WHAT THE TASK REQUIRES: Retype only the lines at the head of the records, first through the one with "A handler that", exactly as written.

(DATA EXCERPTS begins)

(* ===== verification/Ping.v ===== *)
(** * The ping protocol ([protocols/ping/src/lib.rs])

    A handler that pings its sessions and answers their pings. What it asks of the service and
    what it tells its callback are recorded in order. An [Instant] is a number of nanoseconds. *)

From Stdlib Require Import ZArith Lia Bool.
From stdpp Require Import base list gmap.
From S2P Require Import Prelude Text Molecule MoleculeProofs Messages Multiaddr MultiaddrProofs Layouts ProtocolMessages Service ProtocolHandle.

Open Scope Z_scope.

Definition SEND_PING_TOKEN : Z := 0.
Definition CHECK_TIMEOUT_TOKEN : Z := 1.

(** What the handler asks of the service, and the calls of [Callback]. *)
Inductive PingAct :=
| PaSetNotify (interval token : Z)
| PaSend (session : Z) (data : bytes)
| PaBroadcast (sessions : list Z) (data : bytes)
| PaDisconnect (session : Z)
| PaReceivedPing (session : Z)
| PaReceivedPong (session time : Z)
| PaTimeout (session : Z)
| PaUnexpectedError (session : Z).

Record PingStatus := mkPingStatus { pg_processing : bool; pg_last_ping : Z; pg_nonce : Z }.

Record PingHandler := mkPingHandler {
  pg_interval : Z;
  pg_timeout : Z;
  pg_sessions : gmap Z PingStatus;
  pg_unix_epoch : Z;
  pg_acts : list PingAct;
}.

(** The value when no time has passed before [now] is [now]. *)
Definition PingHandler_new (interval timeout now since_epoch : Z) : PingHandler :=
  mkPingHandler interval timeout ∅ (default now (checked_sub now since_epoch)) [].

Definition pg_put_sessions (v : gmap Z PingStatus) (s : PingHandler) : PingHandler :=
  mkPingHandler (pg_interval s) (pg_timeout s) v (pg_unix_epoch s) (pg_acts s).
Definition pg_put_acts (v : list PingAct) (s : PingHandler) : PingHandler :=
  mkPingHandler (pg_interval s) (pg_timeout s) (pg_sessions s) (pg_unix_epoch s) v.

Abbreviation GM := (M PingHandler Empty_set) (only parsing).

Definition ping_act (a : PingAct) : GM unit := modify (λ s, pg_put_acts (pg_acts s ++ [a]) s).

(** [duration_since] is zero for a later instant. *)
Definition duration_since (t t0 : Z) : Z := Z.max 0 (t - t0).
Definition nonce (t unix_epoch : Z) : Z := cast 32 (duration_since t unix_epoch / 1000000000).
Definition elapsed (now : Z) (ps : PingStatus) : Z := duration_since now (pg_last_ping ps).

Section Ping.
Context `{HO : HashOrder} `{MN : MolNumber}.

Definition ping_init : GM unit :=
  s ← gets (λ s, s);
  ping_act (PaSetNotify (pg_interval s) SEND_PING_TOKEN) ;;
  ping_act (PaSetNotify (pg_timeout s) CHECK_TIMEOUT_TOKEN).

(** [secure]: the session has a remote key. *)
Definition ping_connected (now session : Z) (secure : bool) : GM unit :=
  if secure then
    modify (λ s, pg_put_sessions (<[session := default (mkPingStatus false now 0) (pg_sessions s !! session)]> (pg_sessions s)) s)
  else ping_act (PaDisconnect session).

Definition ping_disconnected (session : Z) : GM unit :=
  modify (λ s, pg_put_sessions (delete session (pg_sessions s)) s).

Definition ping_received (now session : Z) (data : bytes) : GM unit :=
  match ping_decode data with
  | RPanic => panic
  | RErr _ => panic
  | ROk None => ping_act (PaUnexpectedError session)
  | ROk (Some (inl nonce)) =>
      ping_act (PaSend session (build_pong nonce)) ;; ping_act (PaReceivedPing session)
  | ROk (Some (inr nonce)) =>
      s ← gets (λ s, s);
      match pg_sessions s !! session with
      | Some status =>
          if bool_decide ((true, nonce) = (pg_processing status, pg_nonce status)) then
            modify (pg_put_sessions (<[session := mkPingStatus false (pg_last_ping status) (pg_nonce status)]> (pg_sessions s))) ;;
            ping_act (PaReceivedPong session (elapsed now status))
          else ping_act (PaDisconnect session)
      | None => ping_act (PaDisconnect session)
      end
  end.

(** The sessions that are pinged: the clock is read at the first, and the nonce is computed from
    it. *)
Fixpoint ping_loop (now unix_epoch : Z) (l : list (Z * PingStatus)) (send_nonce : Z)
    (sessions : gmap Z PingStatus) : gmap Z PingStatus * list Z * Z :=
  match l with
  | [] => (sessions, [], send_nonce)
  | (session_id, ps) :: rest =>
      if pg_processing ps then ping_loop now unix_epoch rest send_nonce sessions
      else
        let send_nonce := if send_nonce =? 0 then nonce now unix_epoch else send_nonce in
        let sessions := <[session_id := mkPingStatus (pg_processing ps) now send_nonce]> sessions in
        let '(sessions', peers, send_nonce') := ping_loop now unix_epoch rest send_nonce sessions in
        (sessions', session_id :: peers, send_nonce')
  end.

Fixpoint timeout_loop (now timeout : Z) (l : list (Z * PingStatus)) : GM unit :=
  match l with
  | [] => mret tt
  | (id, ps) :: rest =>
      (if pg_processing ps && (timeout <=? elapsed now ps) then ping_act (PaTimeout id) else mret tt) ;;
      timeout_loop now timeout rest
  end.

Definition ping_notify (now token : Z) : GM unit :=
  s ← gets (λ s, s);
  if token =? SEND_PING_TOKEN then
    let '(sessions, peers, send_nonce) := ping_loop now (pg_unix_epoch s) (iter_map (pg_sessions s)) 0 (pg_sessions s) in
    modify (pg_put_sessions sessions) ;;
    if is_empty peers then mret tt else ping_act (PaBroadcast peers (build_ping send_nonce))
  else if token =? CHECK_TIMEOUT_TOKEN then timeout_loop now (pg_timeout s) (iter_map (pg_sessions s))
  else panic.

(** A callback of the handler; [secure] says which sessions have a remote key. *)
Definition ping_callback (secure : Z → bool) (now : Z) (c : Callback) : GM unit :=
  match c with
  | CbInit => ping_init
  | CbConnected session _ => ping_connected now session (secure session)
  | CbDisconnected session => ping_disconnected session
  | CbReceived session data => ping_received now session data
  | CbNotify token => ping_notify now token
  end.

End Ping.

(** ** Properties *)

Section Proofs.
Context `{HOL : HashOrderLaws} `{ML : MolNumberLaws}.

Inductive ping_run (secure : Z → bool) (s0 : PingHandler) : PingHandler → Prop :=
| ping_run_new : ping_run secure s0 s0
| ping_run_call s now c s' : ping_run secure s0 s → ping_callback secure now c s = (s', ROk tt) →
    ping_run secure s0 s'.

(** No session is ever marked as waiting for a pong. *)
Definition idle_sessions (s : PingHandler) : Prop := map_Forall (λ _ ps, pg_processing ps = false) (pg_sessions s).

Lemma ping_loop_idle now epoch l n m : Forall (λ x, pg_processing x.2 = false) l → map_Forall (λ _ ps, pg_processing ps = false) m →
  map_Forall (λ _ ps, pg_processing ps = false) (ping_loop now epoch l n m).1.1 ∧
  (ping_loop now epoch l n m).1.2 = l.*1 ∧
  (ping_loop now epoch l n m).2 = (if is_empty l then n else if n =? 0 then nonce now epoch else n).
Proof.
  intros Hl. revert n m. induction Hl as [|[id ps] l Hp Hl IH]; intros n m Hm; [done|]. cbn in Hp. cbn [ping_loop]. rewrite Hp.
  set (n' := if n =? 0 then nonce now epoch else n).
  destruct (IH n' (<[id := mkPingStatus false now n']> m)) as (H1 & H2 & H3); [by apply map_Forall_insert_2|].
  destruct (ping_loop now epoch l n' _) as [[m' peers] n'']. cbn in *. subst. split_and!; [done|done|].
  destruct l; [done|]. cbn [is_empty]. destruct (Z.eqb_spec n' 0) as [E|E]; [|done].
  subst n'. destruct (Z.eqb_spec n 0); [done|congruence].
Qed.

Lemma iter_idle (m : gmap Z PingStatus) : map_Forall (λ _ ps, pg_processing ps = false) m →
  Forall (λ x, pg_processing x.2 = false) (iter_map m).
Proof.
  intros H. apply Forall_forall. intros [id ps] Hin. unfold iter_map in Hin. rewrite hash_order_perm in Hin.
  apply elem_of_map_to_list in Hin. by apply (H id).
Qed.

Lemma timeout_loop_idle now t l (s : PingHandler) : Forall (λ x, pg_processing x.2 = false) l →
  timeout_loop now t l s = (s, ROk tt).
Proof. induction 1 as [|[id ps] l Hp Hl IH]; [done|]. cbn in *. by rewrite Hp. Qed.

Lemma call_idle secure now c (s s' : PingHandler) : idle_sessions s → ping_callback secure now c s = (s', ROk tt) → idle_sessions s'.
Proof.
  intros Hi. unfold idle_sessions in *.
  destruct c as [|id v|id|id d|t]; cbn [ping_callback].
  - by intros [= <-].
  - unfold ping_connected. destruct (secure id); [|by intros [= <-]]. intros [= <-]. cbn.
    apply map_Forall_insert_2; [|done]. destruct (pg_sessions s !! id) as [ps|] eqn:E; [|done]. by apply (Hi id).
  - intros [= <-]. cbn. by apply map_Forall_delete.
  - unfold ping_received, ping_act, mbind, M_bind, gets, modify.
    destruct (ping_decode d) as [[[n|n]|]|e|]; try (by intros [= <-]).
    destruct (pg_sessions s !! id) as [ps|] eqn:E; [|by intros [= <-]].
    rewrite bool_decide_eq_false_2; [by intros [= <-]|]. by rewrite (Hi id ps E).
  - unfold ping_notify, ping_act, mbind, M_bind, gets, modify. destruct (t =? SEND_PING_TOKEN).
    + pose proof (ping_loop_idle now (pg_unix_epoch s) (iter_map (pg_sessions s)) 0 (pg_sessions s) (iter_idle _ Hi) Hi) as [H1 _].
      destruct (ping_loop _ _ _ _ _) as [[m peers] n]. destruct (is_empty peers); by intros [= <-].
    + destruct (t =? CHECK_TIMEOUT_TOKEN); [|done]. rewrite timeout_loop_idle by (by apply iter_idle). by intros [= <-].
Qed.

Lemma run_idle secure i t now e s : ping_run secure (PingHandler_new i t now e) s → idle_sessions s.
Proof. induction 1; [apply map_Forall_empty|by eapply call_idle]. Qed.

(** The nonce of a ping that was sent is never marked as awaited: in every run, a pong that
    carries the nonce of the last ping is answered by disconnecting the session, is not reported
    as a pong, and no session that never answers is reported as timed out. *)
Theorem pong_always_disconnects secure i t now0 e s id now n :
  ping_run secure (PingHandler_new i t now0 e) s → in_width 32 n →
  ping_received now id (build_pong n) s = (pg_put_acts (pg_acts s ++ [PaDisconnect id]) s, ROk tt) ∧
  ping_notify now CHECK_TIMEOUT_TOKEN s = (s, ROk tt).
Proof.
  intros Hr Hn. pose proof (run_idle _ _ _ _ _ _ Hr) as Hi. split.
  - unfold ping_received, ping_act, mbind, M_bind, gets, modify.
    assert (E : ping_decode (build_pong n) = ROk (Some (inr n))).
    { eapply (decode_written PingMessage _ (inr n) Hn). change (is_u32 (len (build_pong n))).
      by rewrite (proj2 (build_ping_len n)). }
    rewrite E. destruct (pg_sessions s !! id) as [ps|] eqn:Ep; [|done].
    rewrite bool_decide_eq_false_2; [done|]. by rewrite (Hi id ps Ep).
  - unfold ping_notify, mbind, M_bind, gets. cbn. by rewrite timeout_loop_idle by (by apply iter_idle).
Qed.

(** A ping is answered by a pong with its nonce, and reported. *)
Lemma ping_is_answered now id n s : in_width 32 n →
  ping_received now id (build_ping n) s =
    (pg_put_acts (pg_acts s ++ [PaSend id (build_pong n); PaReceivedPing id]) s, ROk tt).
Proof.
  intros Hn. unfold ping_received, ping_act, mbind, M_bind, modify.
  assert (E : ping_decode (build_ping n) = ROk (Some (inl n))).
  { eapply (decode_written PingMessage _ (inl n) Hn). change (is_u32 (len (build_ping n))).
    by rewrite (proj1 (build_ping_len n)). }
  rewrite E. cbn. unfold pg_put_acts. cbn. by rewrite <- app_assoc.
Qed.

(** All idle sessions are pinged at once with one nonce. *)
Lemma ping_round now s : idle_sessions s → pg_sessions s ≠ ∅ →
  ∃ s', ping_notify now SEND_PING_TOKEN s = (s', ROk tt) ∧
    pg_acts s' = pg_acts s ++ [PaBroadcast (iter_keys (pg_sessions s)) (build_ping (nonce now (pg_unix_epoch s)))].
Proof.
  intros Hi Hne. unfold ping_notify, ping_act, mbind, M_bind, gets, modify. cbn [Z.eqb SEND_PING_TOKEN].
  pose proof (ping_loop_idle now (pg_unix_epoch s) (iter_map (pg_sessions s)) 0 (pg_sessions s) (iter_idle _ Hi) Hi) as (_ & H2 & H3).
  destruct (ping_loop _ _ _ _ _) as [[m peers] n]. cbn in H2, H3. subst.
  assert (Hm : iter_map (pg_sessions s) ≠ []).
  { intros E. apply Hne. apply map_to_list_empty_iff. apply Permutation_nil_r. rewrite <- E. unfold iter_map. by rewrite hash_order_perm. }
  unfold iter_keys. destruct (iter_map (pg_sessions s)) as [|x l]; [done|]. cbn. eexists. done.
Qed.

End Proofs.

(** ** A run of two handlers *)

(** The first handler pings the second, which answers with the nonce it got; the first disconnects
    it. *)
Lemma honest_peer_disconnected :
  let secure := λ _ : Z, true in
  let a := (ping_callback secure 5 (CbConnected 1 []) (PingHandler_new 10 20 5 0)).1 in
  let a' := (ping_callback secure 9 (CbNotify SEND_PING_TOKEN) a).1 in
  let b := (ping_callback secure 5 (CbConnected 2 []) (PingHandler_new 10 20 5 0)).1 in
  let b' := (ping_callback secure 9 (CbReceived 2 (build_ping 0)) b).1 in
  let a'' := (ping_callback secure 10 (CbReceived 1 (build_pong 0)) a').1 in
  pg_acts a' = [PaBroadcast [1] (build_ping 0)] ∧ pg_acts b' = [PaSend 2 (build_pong 0); PaReceivedPing 2] ∧
  pg_acts a'' = [PaBroadcast [1] (build_ping 0); PaDisconnect 1].
Proof. by vm_compute. Qed.

Lemma pong_always_disconnects_witness :
  let s := (ping_callback (λ _, true) 9 (CbNotify SEND_PING_TOKEN)
    (ping_callback (λ _, true) 5 (CbConnected 1 []) (PingHandler_new 10 20 5 0)).1).1 in
  ping_received 10 1 (build_pong 0) s = (pg_put_acts (pg_acts s ++ [PaDisconnect 1]) s, ROk tt) ∧
  ping_notify 10 CHECK_TIMEOUT_TOKEN s = (s, ROk tt).
Proof.
  intros s. apply (pong_always_disconnects (λ _, true) 10 20 5 0 s 1 10 0); [|done].
  eapply (ping_run_call _ _ (ping_callback (λ _, true) 5 (CbConnected 1 []) (PingHandler_new 10 20 5 0)).1 9 (CbNotify SEND_PING_TOKEN));
    [|by vm_compute].
  eapply (ping_run_call _ _ (PingHandler_new 10 20 5 0) 5 (CbConnected 1 [])); [constructor|by vm_compute].
Defined.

(DATA EXCERPTS ends)

PROBLEM SOLUTION:
(* ===== verification/Ping.v ===== *)
(** * The ping protocol ([protocols/ping/src/lib.rs])

    A handler that pings its sessions and answers their pings. What it asks of the service and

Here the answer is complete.